**ASSIGNMENT**
Please reproduce the full set of data below exactly.

Segment Start: DATA EXCERPTS

Lemma msg_BtcDecode_safe enc k : may_panic k = false -> safe (msg_BtcDecode enc k).
Proof.
  intros Hk. destruct k; try discriminate Hk; cbn [msg_BtcDecode].
  all: try apply safe_ret; try apply safe_ReadVarBytes.
  all: try first [exact (safe_ReadElement T_uint32)|exact (safe_ReadElement T_uint64)
                 |exact (safe_ReadElement T_int64)].
  - unfold MsgPortRedirect_BtcDecode. safe_elems. apply safe_ret.
  - unfold MsgGetBlocks_BtcDecode. safe_solve.
  - unfold MsgGetData_BtcDecode, MsgNotFound_BtcDecode, MsgInv_BtcDecode, AddInvVect. safe_solve.
  - unfold MsgGetData_BtcDecode, MsgNotFound_BtcDecode, MsgInv_BtcDecode, AddInvVect. safe_solve.
  - unfold MsgGetData_BtcDecode, MsgNotFound_BtcDecode, MsgInv_BtcDecode, AddInvVect. safe_solve.
  - unfold MsgGetHeaders_BtcDecode, AddBlockLocatorMeta. safe_solve.
  - unfold MsgAlert_BtcDecode. apply safe_bind; [apply safe_ReadVarBytes|]. intros sp.
    unfold NewAlertFromPayload. pose proof (safe_Alert_Deserialize sp) as Ha.
    destruct (Alert_Deserialize sp) as [[a r]|e|]; [safe_solve|safe_solve|done].
  - unfold MsgFilterLoad_BtcDecode. apply safe_bind; [apply safe_ReadVarBytes|]. intros f.
    safe_elems. safe_solve.
  - unfold MsgReject_BtcDecode. safe_solve.
  - unfold MsgGetCFilters_BtcDecode. safe_solve.
  - unfold MsgGetCFHeaders_BtcDecode. safe_solve.
  - unfold MsgGetCFCheckpt_BtcDecode. safe_solve.
  - unfold MsgCFilter_BtcDecode. safe_solve.
  - unfold MsgCFHeaders_BtcDecode, AddCFHash. safe_solve.
  - unfold MsgCFCheckpt_BtcDecode. safe_solve.
  - unfold EADAddress_BtcDecode. safe_elems. safe_solve.
Qed.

Segment End: DATA EXCERPTS

**SOLUTION TO THIS TASK**
Lemma msg_BtcDecode_safe enc k : may_panic k = false -> safe (msg_BtcDecode enc k).
Proof.
  intros Hk. destruct k; try discriminate Hk; cbn [msg_BtcDecode].
  all: try apply safe_ret; try apply safe_ReadVarBytes.
  all: try first [exact (safe_ReadElement T_uint32)|exact (safe_ReadElement T_uint64)
                 |exact (safe_ReadElement T_int64)].
  - unfold MsgPortRedirect_BtcDecode. safe_elems. apply safe_ret.
  - unfold MsgGetBlocks_BtcDecode. safe_solve.
  - unfold MsgGetData_BtcDecode, MsgNotFound_BtcDecode, MsgInv_BtcDecode, AddInvVect. safe_solve.
  - unfold MsgGetData_BtcDecode, MsgNotFound_BtcDecode, MsgInv_BtcDecode, AddInvVect. safe_solve.
  - unfold MsgGetData_BtcDecode, MsgNotFound_BtcDecode, MsgInv_BtcDecode, AddInvVect. safe_solve.
  - unfold MsgGetHeaders_BtcDecode, AddBlockLocatorMeta. safe_solve.
  - unfold MsgAlert_BtcDecode. apply safe_bind; [apply safe_ReadVarBytes|]. intros sp.
    unfold NewAlertFromPayload. pose proof (safe_Alert_Deserialize sp) as Ha.
    destruct (Alert_Deserialize sp) as [[a r]|e|]; [safe_solve|safe_solve|done].
  - unfold MsgFilterLoad_BtcDecode. apply safe_bind; [apply safe_ReadVarBytes|]. intros f.
    safe_elems. safe_solve.
  - unfold MsgReject_BtcDecode. safe_solve.
  - unfold MsgGetCFilters_BtcDecode. safe_solve.
  - unfold MsgGetCFHeaders_BtcDecode. safe_solve.
  - unfold MsgGetCFCheckpt_BtcDecode. safe_solve.
  - unfold MsgCFilter_BtcDecode. safe_solve.
  - unfold MsgCFHeaders_BtcDecode, AddCFHash. safe_solve.
  - unfold MsgCFCheckpt_BtcDecode. safe_solve.
  - unfold EADAddress_BtcDecode. safe_elems. safe_solve.
Qed.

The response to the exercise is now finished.